Exercise requirements: Find the line in the entries below that contains "Lemma consumed_app s". Repeat it exactly, and every line after it through the line that contains "change (String c (o".
─── Information supplied
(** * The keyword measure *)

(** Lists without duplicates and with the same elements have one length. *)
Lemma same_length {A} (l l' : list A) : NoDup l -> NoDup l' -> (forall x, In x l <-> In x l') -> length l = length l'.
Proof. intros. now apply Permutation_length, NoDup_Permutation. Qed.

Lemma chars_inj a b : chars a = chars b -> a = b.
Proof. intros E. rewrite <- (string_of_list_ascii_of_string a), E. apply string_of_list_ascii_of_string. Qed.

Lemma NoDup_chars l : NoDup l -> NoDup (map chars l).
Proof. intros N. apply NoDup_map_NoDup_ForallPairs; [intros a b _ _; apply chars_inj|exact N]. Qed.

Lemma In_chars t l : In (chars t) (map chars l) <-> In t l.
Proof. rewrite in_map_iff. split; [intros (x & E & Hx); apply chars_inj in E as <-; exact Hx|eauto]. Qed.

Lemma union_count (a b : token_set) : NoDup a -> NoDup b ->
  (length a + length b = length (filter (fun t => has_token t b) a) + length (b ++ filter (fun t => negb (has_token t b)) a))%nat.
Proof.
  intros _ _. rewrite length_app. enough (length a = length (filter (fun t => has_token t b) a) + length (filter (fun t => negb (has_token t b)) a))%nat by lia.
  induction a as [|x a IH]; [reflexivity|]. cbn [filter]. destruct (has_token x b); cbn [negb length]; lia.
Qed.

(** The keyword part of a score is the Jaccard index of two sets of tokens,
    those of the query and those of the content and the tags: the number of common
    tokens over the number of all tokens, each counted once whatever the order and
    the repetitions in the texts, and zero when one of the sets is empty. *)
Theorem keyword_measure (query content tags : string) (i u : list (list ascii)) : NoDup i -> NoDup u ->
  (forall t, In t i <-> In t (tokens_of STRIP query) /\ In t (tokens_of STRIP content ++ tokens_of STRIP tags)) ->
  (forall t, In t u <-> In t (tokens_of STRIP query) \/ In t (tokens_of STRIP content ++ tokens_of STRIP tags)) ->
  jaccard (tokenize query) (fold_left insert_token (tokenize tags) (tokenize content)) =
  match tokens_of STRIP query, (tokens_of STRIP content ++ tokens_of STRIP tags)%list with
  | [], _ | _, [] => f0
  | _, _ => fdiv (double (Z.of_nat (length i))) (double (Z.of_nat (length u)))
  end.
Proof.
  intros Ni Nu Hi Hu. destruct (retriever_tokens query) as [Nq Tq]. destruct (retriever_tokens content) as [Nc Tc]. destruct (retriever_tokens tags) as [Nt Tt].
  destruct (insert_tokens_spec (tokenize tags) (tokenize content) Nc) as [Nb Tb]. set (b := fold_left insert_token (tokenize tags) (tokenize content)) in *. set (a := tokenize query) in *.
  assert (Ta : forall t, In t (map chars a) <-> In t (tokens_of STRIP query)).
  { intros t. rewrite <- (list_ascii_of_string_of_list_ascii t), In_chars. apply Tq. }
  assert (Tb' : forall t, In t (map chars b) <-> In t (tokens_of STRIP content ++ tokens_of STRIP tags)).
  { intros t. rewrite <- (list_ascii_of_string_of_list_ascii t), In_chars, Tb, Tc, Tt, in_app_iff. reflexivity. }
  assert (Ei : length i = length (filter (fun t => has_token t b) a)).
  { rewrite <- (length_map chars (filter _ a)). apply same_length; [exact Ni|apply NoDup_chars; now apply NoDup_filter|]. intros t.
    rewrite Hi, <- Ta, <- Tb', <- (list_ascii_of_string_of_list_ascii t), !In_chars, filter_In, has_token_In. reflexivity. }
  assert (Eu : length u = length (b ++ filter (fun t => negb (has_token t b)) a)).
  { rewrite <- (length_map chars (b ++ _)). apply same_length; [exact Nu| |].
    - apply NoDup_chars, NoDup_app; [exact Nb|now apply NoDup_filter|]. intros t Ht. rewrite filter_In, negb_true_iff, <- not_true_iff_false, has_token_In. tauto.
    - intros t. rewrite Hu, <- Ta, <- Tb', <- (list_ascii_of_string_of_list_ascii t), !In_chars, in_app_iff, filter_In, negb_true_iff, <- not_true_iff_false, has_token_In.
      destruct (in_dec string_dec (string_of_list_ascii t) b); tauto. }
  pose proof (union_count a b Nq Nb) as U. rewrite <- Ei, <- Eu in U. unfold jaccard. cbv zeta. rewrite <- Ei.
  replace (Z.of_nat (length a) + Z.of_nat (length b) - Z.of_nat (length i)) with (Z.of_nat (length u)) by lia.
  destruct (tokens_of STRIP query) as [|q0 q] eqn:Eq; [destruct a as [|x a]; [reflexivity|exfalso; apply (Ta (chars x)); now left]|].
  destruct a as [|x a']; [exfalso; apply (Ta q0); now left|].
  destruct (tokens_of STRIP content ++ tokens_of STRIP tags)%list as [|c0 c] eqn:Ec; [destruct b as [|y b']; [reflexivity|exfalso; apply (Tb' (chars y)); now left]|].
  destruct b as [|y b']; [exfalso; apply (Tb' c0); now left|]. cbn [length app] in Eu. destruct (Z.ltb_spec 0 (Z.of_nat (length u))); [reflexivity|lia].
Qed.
──────
─── Information supplied
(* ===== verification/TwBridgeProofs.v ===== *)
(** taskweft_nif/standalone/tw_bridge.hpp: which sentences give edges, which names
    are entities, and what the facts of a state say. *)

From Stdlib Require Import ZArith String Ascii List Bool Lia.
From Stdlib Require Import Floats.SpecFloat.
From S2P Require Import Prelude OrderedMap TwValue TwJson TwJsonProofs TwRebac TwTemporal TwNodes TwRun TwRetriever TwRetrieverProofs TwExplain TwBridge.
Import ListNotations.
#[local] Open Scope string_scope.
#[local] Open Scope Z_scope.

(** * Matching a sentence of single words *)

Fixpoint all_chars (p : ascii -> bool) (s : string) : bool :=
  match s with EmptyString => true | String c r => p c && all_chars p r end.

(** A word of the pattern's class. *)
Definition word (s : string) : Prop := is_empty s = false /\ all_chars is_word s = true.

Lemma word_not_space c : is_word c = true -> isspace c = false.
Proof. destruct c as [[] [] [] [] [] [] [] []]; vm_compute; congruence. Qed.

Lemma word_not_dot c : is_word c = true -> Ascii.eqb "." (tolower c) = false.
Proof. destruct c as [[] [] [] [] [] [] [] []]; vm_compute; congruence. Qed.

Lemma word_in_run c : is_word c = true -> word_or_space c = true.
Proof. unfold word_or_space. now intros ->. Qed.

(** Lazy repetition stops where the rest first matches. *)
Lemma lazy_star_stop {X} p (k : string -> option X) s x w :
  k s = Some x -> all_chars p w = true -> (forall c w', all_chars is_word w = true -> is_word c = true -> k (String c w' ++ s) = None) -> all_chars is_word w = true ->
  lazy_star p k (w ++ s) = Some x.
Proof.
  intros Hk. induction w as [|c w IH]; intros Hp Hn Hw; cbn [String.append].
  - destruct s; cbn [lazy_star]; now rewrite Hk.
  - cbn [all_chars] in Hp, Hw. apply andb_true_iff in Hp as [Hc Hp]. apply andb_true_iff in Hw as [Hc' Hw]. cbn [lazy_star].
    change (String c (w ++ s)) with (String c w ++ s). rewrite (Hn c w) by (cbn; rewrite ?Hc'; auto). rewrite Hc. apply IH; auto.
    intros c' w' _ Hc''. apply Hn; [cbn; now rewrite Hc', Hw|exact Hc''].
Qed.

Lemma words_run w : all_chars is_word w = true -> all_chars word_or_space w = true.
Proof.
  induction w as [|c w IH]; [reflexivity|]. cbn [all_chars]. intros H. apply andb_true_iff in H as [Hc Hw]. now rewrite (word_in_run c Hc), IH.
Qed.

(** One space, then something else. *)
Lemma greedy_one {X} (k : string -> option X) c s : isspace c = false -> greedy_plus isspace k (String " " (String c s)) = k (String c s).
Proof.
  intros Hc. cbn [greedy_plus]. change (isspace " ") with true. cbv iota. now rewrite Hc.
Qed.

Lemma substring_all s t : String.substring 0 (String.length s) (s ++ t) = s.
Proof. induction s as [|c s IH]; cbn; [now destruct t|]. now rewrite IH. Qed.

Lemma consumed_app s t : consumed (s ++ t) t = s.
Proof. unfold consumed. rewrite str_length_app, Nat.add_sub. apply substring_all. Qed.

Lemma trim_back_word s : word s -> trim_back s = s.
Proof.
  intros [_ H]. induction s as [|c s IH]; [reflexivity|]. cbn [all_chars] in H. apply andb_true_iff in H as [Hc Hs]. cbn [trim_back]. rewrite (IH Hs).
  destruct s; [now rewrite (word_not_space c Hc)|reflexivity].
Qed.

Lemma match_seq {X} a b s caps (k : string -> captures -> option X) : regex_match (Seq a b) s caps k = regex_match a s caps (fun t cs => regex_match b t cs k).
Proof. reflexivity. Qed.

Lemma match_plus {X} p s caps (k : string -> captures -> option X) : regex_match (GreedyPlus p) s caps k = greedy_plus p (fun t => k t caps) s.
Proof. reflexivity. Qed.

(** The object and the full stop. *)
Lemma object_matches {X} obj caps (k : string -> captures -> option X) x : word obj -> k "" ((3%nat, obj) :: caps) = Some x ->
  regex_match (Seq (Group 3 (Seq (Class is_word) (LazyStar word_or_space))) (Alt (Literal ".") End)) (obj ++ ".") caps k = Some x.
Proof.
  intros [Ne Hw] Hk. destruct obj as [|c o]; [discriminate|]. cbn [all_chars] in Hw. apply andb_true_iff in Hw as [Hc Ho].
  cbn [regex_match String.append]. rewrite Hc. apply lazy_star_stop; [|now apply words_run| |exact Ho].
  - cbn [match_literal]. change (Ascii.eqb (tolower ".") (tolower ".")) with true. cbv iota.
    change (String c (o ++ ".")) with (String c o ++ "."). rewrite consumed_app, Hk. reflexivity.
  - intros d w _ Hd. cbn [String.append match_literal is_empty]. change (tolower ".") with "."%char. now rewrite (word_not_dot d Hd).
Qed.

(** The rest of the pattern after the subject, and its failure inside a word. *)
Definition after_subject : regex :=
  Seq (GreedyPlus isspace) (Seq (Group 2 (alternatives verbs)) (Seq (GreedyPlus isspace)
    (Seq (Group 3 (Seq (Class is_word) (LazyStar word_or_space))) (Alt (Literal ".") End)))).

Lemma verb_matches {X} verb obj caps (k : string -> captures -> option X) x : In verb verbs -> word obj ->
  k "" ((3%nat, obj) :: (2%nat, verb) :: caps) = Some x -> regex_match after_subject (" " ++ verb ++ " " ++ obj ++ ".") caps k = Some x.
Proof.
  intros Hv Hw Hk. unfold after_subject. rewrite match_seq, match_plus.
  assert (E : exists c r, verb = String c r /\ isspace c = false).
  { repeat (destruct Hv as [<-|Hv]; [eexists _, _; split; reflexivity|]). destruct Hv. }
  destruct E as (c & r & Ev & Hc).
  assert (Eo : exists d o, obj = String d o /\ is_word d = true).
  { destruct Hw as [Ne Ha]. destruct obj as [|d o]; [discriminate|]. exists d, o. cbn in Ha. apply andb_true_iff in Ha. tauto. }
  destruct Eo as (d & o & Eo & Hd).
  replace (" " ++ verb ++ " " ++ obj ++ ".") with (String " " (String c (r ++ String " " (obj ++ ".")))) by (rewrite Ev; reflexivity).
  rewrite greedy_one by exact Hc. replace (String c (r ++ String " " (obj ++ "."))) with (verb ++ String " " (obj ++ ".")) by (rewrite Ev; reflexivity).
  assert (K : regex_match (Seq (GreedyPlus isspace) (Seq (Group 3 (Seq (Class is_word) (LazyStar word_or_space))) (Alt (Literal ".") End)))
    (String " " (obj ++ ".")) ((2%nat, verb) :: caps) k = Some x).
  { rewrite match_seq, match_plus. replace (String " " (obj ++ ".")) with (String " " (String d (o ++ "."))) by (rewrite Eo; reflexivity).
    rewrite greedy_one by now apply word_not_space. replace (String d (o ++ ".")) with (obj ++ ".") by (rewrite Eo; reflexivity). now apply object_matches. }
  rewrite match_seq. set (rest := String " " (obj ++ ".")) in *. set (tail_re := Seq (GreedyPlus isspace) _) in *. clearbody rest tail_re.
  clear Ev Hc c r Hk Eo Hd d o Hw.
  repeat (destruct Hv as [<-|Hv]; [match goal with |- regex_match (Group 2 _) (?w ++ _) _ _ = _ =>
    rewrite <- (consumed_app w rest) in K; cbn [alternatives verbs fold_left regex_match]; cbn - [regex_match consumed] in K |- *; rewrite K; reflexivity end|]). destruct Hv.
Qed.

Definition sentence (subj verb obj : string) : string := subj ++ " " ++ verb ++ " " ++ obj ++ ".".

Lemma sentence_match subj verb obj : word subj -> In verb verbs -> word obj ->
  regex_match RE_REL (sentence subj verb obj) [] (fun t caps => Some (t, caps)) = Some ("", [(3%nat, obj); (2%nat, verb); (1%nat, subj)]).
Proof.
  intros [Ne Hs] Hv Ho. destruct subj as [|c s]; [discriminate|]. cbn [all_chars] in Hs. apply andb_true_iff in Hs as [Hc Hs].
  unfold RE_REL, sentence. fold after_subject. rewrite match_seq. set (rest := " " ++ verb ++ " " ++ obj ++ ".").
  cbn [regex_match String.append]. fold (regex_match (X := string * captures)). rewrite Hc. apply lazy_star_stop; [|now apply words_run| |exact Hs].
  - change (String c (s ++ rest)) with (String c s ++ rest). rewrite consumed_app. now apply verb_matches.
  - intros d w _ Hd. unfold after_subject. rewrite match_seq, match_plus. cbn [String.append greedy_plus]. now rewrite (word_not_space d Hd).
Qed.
──────
Answer box:
Lemma consumed_app s t : consumed (s ++ t) t = s.
Proof. unfold consumed. rewrite str_length_app, Nat.add_sub. apply substring_all. Qed.

Lemma trim_back_word s : word s -> trim_back s = s.
Proof.
  intros [_ H]. induction s as [|c s IH]; [reflexivity|]. cbn [all_chars] in H. apply andb_true_iff in H as [Hc Hs]. cbn [trim_back]. rewrite (IH Hs).
  destruct s; [now rewrite (word_not_space c Hc)|reflexivity].
Qed.

Lemma match_seq {X} a b s caps (k : string -> captures -> option X) : regex_match (Seq a b) s caps k = regex_match a s caps (fun t cs => regex_match b t cs k).
Proof. reflexivity. Qed.

Lemma match_plus {X} p s caps (k : string -> captures -> option X) : regex_match (GreedyPlus p) s caps k = greedy_plus p (fun t => k t caps) s.
Proof. reflexivity. Qed.

(** The object and the full stop. *)
Lemma object_matches {X} obj caps (k : string -> captures -> option X) x : word obj -> k "" ((3%nat, obj) :: caps) = Some x ->
  regex_match (Seq (Group 3 (Seq (Class is_word) (LazyStar word_or_space))) (Alt (Literal ".") End)) (obj ++ ".") caps k = Some x.
Proof.
  intros [Ne Hw] Hk. destruct obj as [|c o]; [discriminate|]. cbn [all_chars] in Hw. apply andb_true_iff in Hw as [Hc Ho].
  cbn [regex_match String.append]. rewrite Hc. apply lazy_star_stop; [|now apply words_run| |exact Ho].
  - cbn [match_literal]. change (Ascii.eqb (tolower ".") (tolower ".")) with true. cbv iota.
    change (String c (o ++ ".")) with (String c o ++ "."). rewrite consumed_app, Hk. reflexivity.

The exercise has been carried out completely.